If you are considering closing a joint credit card – which is probably a good idea – just understand that this action has consequences as well. Remember that your “credit utilization ratio” represents approximately 30% of your FICO credit score. If you close a card, you reduce the amount of credit available to you. So even if your spending levels stay the same, your credit utilization rate will increase. This will lower your score for a while.
Here’s Allworth’s advice: We strongly recommend that you monitor your credit score and your credit report (yes, they’re two different things) as you go through your divorce. You can view your credit report for free online at annualcreditreport.com (you can get a free report every 12 months from each of the three credit bureaus, so consider staggering when you access it). It’s the easiest way to spot missed payments, new accounts in your name, and potential fraud. You can get your credit score for free from sites such as creditkarma.com, credit.com, or nowadays from many major credit card issuers (always watch out for “add-ons” or “watch programs” additional which may charge a fee).
Q: Peter and Joyce in Deer Park: We just inherited a house from a deceased aunt. If and when we decide to sell, what should we do to pay the least amount of tax?

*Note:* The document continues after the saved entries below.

(** [suggestSettlements] with the number of loop iterations bounded by the
    number of debtors plus the number of creditors; [None] would mean that
    the loop needs more iterations than that. *)
Definition suggestSettlements
  (group : Group.t) (expenses : list Expense.t) (settlements : list Settlement.t)
  : option (list Transfer.t) :=
  let net := computeNetByUser group expenses settlements in
  let parties := fold_left pushParty (entries net) ([], []) in
  let debtors := sort (fun a b => Party.amt b - Party.amt a) (fst parties) in
  let creditors := sort (fun a b => Party.amt b - Party.amt a) (snd parties) in
  let s := {| debtors := debtors; creditors := creditors;
              i := 0; j := 0; out := [] |} in
  option_map out (runLoop (List.length debtors + List.length creditors) s).

(** * Vocabulary of the statements *)

(** ** Names for the intermediate values of the source *)

(** [sumW]. *)
Definition sumWeights (weights : list Q) : Q := fold_left Qplus weights 0.

(** [raw]: the ideal share of each position, in cents. *)
Definition rawShares (totalCents : Z) (weights : list Q) : list Q :=
  let sumW := sumWeights weights in
  map (fun w => (inject_Z totalCents * w) / sumW) weights.

(** [fracIdx]. *)
Definition sortedFracIdx (raw : list Q) : list FracIdx.t :=
  sort (fun a b => FracIdx.frac b - FracIdx.frac a)
       (mapi (fun i v => FracIdx.mk i (v - inject_Z (Math_floor v))) raw).

(** The array [base] when the final [forEach] of [allocateProportional]
    reads it. *)
Definition allocateCents (totalCents : Z) (weights : list Q) : list Z :=
  let raw := rawShares totalCents weights in
  let base := map Math_floor raw in
  let remainder := (totalCents - fold_left Z.add base 0)%Z in
  distribute (sortedFracIdx raw) remainder base.

(** The body of the loop over the expenses, and of the loop over the
    settlements, of [computeNetByUser]. *)
Definition applyExpense (net : object) (e : Expense.t) : object :=
  fold_left
    (fun net s => minus_assign (ExpenseShare.userId s) (ExpenseShare.amount s) net)
    (Expense.shares e)
    (plus_assign (Expense.payerId e) (Expense.amount e) net).

Definition applySettlement (net : object) (s : Settlement.t) : object :=
  minus_assign (Settlement.toUser s) (Settlement.amount s)
    (plus_assign (Settlement.fromUser s) (Settlement.amount s) net).

(** The object [net] of [computeNetByUser] before the final rounding loop. *)
Definition netBeforeRounding
  (group : Group.t) (expenses : list Expense.t) (settlements : list Settlement.t)
  : object :=
  let net := fold_left (fun net m => set (User.id m) (Num 0) net)
                       (Group.members group) [] in
  let net := fold_left applyExpense
               (filter (fun x => String.eqb (Expense.groupId x) (Group.id group))
                       expenses) net in
  fold_left applySettlement
    (filter (fun x => String.eqb (Settlement.groupId x) (Group.id group))
            settlements) net.

(** The arrays [debtors] and [creditors] of [suggestSettlements] before
    sorting. *)
Definition debtorsOf (net : object) : list Party.t :=
  flat_map (fun kv => match snd kv with
                      | Num v => if Qlt_bool v (- (9 # 1000))
                                 then [Party.mk (fst kv) (- v)] else []
                      | NaN => []
                      end) (entries net).

Definition creditorsOf (net : object) : list Party.t :=
  flat_map (fun kv => match snd kv with
                      | Num v => if Qlt_bool (9 # 1000) v
                                 then [Party.mk (fst kv) v] else []
                      | NaN => []
                      end) (entries net).

Definition sortParties (l : list Party.t) : list Party.t :=
  sort (fun a b => Party.amt b - Party.amt a) l.

(** The variables of [suggestSettlements] when the matching loop starts. *)
Definition initialState (net : object) : loopState :=
  {| debtors := sortParties (debtorsOf net);
     creditors := sortParties (creditorsOf net);
     i := 0; j := 0; out := [] |}.

(** ** Predicates *)


(** A multiple of 0.01. *)
Definition isCent (q : Q) : Prop := exists z : Z, q == inject_Z z / 100.


(** The sum of a list of finite values. *)
Definition Qsum (l : list Q) : Q := fold_right Qplus 0 l.


(** [a[k] += 1] for each [k] of [idxs] in turn. *)
Definition incrAll (idxs : list nat) (a : list Z) : list Z :=
  fold_left (fun b k => incr k b) idxs a.


(** The entries that the final [forEach] of [allocateProportional] assigns,
    in order: [out[id] = base[idx]/100]. *)
Definition allocationEntries (memberIds : list string) (base : list Z)
  : list (string * number) :=
  mapi (fun idx id => (id, centsToAmount (nth_error base idx))) memberIds.

(** [memberIds.lastIndexOf(id)], [None] for -1. *)
Fixpoint lastIndexOf (id : string) (l : list string) : option nat :=
  match l with
  | [] => None
  | x :: r =>
      match lastIndexOf id r with
      | Some k => Some (S k)
      | None => if String.eqb id x then Some 0%nat else None
      end
  end.






(** ** Vocabulary for the balances engine *)

Definition groupMemberIds (group : Group.t) : list string :=
  map User.id (Group.members group).

Definition expensesOf (group : Group.t) (expenses : list Expense.t)
  : list Expense.t :=
  filter (fun x => String.eqb (Expense.groupId x) (Group.id group)) expenses.

Definition settlementsOf (group : Group.t) (settlements : list Settlement.t)
  : list Settlement.t :=
  filter (fun x => String.eqb (Settlement.groupId x) (Group.id group)) settlements.

(** What one expense contributes to the balance of [k]: the full amount if
    [k] paid, minus the shares of [k]. *)
Definition expenseDelta (k : string) (e : Expense.t) : Q :=
  (if String.eqb (Expense.payerId e) k then Expense.amount e else 0)
  - Qsum (map ExpenseShare.amount
              (filter (fun s => String.eqb (ExpenseShare.userId s) k)
                      (Expense.shares e))).

(** What one settlement contributes to the balance of [k]: the amount is
    credited to the source and debited from the destination. *)
Definition settlementDelta (k : string) (s : Settlement.t) : Q :=
  (if String.eqb (Settlement.fromUser s) k then Settlement.amount s else 0)
  - (if String.eqb (Settlement.toUser s) k then Settlement.amount s else 0).

(** The balance of [k] before rounding, as the sum of the contributions of
    the expenses and of the settlements of the group. *)
Definition netSpec
  (group : Group.t) (expenses : list Expense.t) (settlements : list Settlement.t)
  (k : string) : Q :=
  Qsum (map (expenseDelta k) (expensesOf group expenses))
  + Qsum (map (settlementDelta k) (settlementsOf group settlements)).

(** Property [k] of [o] is a finite number equal to [q]. *)
Definition holds (o : object) (k : string) (q : Q) : Prop :=
  exists v, get k o = Some (Num v) /\ v == q.


(** The scenarios of the test runner of the source. *)
Module Scenario.
Open Scope string_scope.
Definition a : User.t := User.mk "a" "A".
Definition b : User.t := User.mk "b" "B".
Definition c : User.t := User.mk "c" "C".
Definition g2 : Group.t := Group.mk "g" "G" "USD" [a; b].
Definition g3 : Group.t := Group.mk "g" "G" "USD" [a; b; c].
(** 99 paid by [a], split 33/33/33. *)
Definition e99 : Expense.t :=
  Expense.mk "e" "g" "t" 99 "a" "d" None
             [ExpenseShare.mk "a" 33; ExpenseShare.mk "b" 33; ExpenseShare.mk "c" 33].
End Scenario.

(** *** The ledger of a computation

    The assignments that [computeNetByUser] performs on [net] after the
    initialisation, in order: an expense credits its payer and debits the
    member of each share; a settlement credits its source and debits its
    destination. *)

Inductive entry : Type :=
| Credit (k : string) (x : Q)
| Debit (k : string) (x : Q).

Definition entryKey (p : entry) : string :=
  match p with
  | Credit k _ => k
  | Debit k _ => k
  end.


Definition post (o : object) (p : entry) : object :=
  match p with
  | Credit k x => plus_assign k x o
  | Debit k x => minus_assign k x o
  end.

Definition entriesOfExpense (e : Expense.t) : list entry :=
  Credit (Expense.payerId e) (Expense.amount e)
  :: map (fun s => Debit (ExpenseShare.userId s) (ExpenseShare.amount s))
         (Expense.shares e).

A: Just like when it comes to investments, a home can have capital gains or capital losses. Likewise, just like with investments, since you have inherited this property, you benefit from what is called an increased cost base. Simply put, this means that instead of using the original purchase value as a cost basis (as you would if it were your own home), you would use the market value at the time of death. from your aunt.
For example, let’s say your aunt bought her house for $ 150,000 and the value increased to $ 250,000 by the time she died. The $ 250,000 – not the $ 150,000 – is your cost base. Therefore, if you were to sell right away for $ 250,000, you would pay no tax. If you decide to wait a bit and sell for, say, $ 300,000, then you will owe taxes on $ 50,000 ($ 300,000 minus $ 250,000).
With that in mind, if you are held and determined not to pay any tax on this inheritance, one of the easiest solutions is to consider selling it as soon as possible so as not to give time to the property of s. ‘appreciate more.
But that’s not your only option. You could make it your primary residence for a few years so that it qualifies for a capital gains exclusion when you sell (up to $ 250,000 for individual filers or $ 500,000 for joint filers). Or you can consider turning it into rental property using a 1031 exchange (but be careful – this strategy can get tricky if you’re unfamiliar with the tax rules behind it).
Allworth’s advice is to consult with an estate planning lawyer and / or tax expert to make sure you choose the best option for your particular situation.
Each week, Amy Wagner and Steve Sprovach from Allworth Financial answer your questions. If you or a friend or family member is having a money problem, please send these questions to [email protected].
Responses are for informational purposes only, and individuals should consider whether a general recommendation in these responses is appropriate for their particular situation based on investment objectives, financial situation, and needs. To the extent that a reader has questions regarding the applicability of any specific matter discussed above to their individual circumstances, they are encouraged to consult with the professional adviser of their choice, including a tax advisor and / or a lawyer. . Retirement planning services offered by Allworth Financial, an SEC-registered investment advisor. Securities offered by AW Securities, a registered broker / dealer, FINRA / SIPC member. Call 513-469-7500 or visit allworthfinancial.com.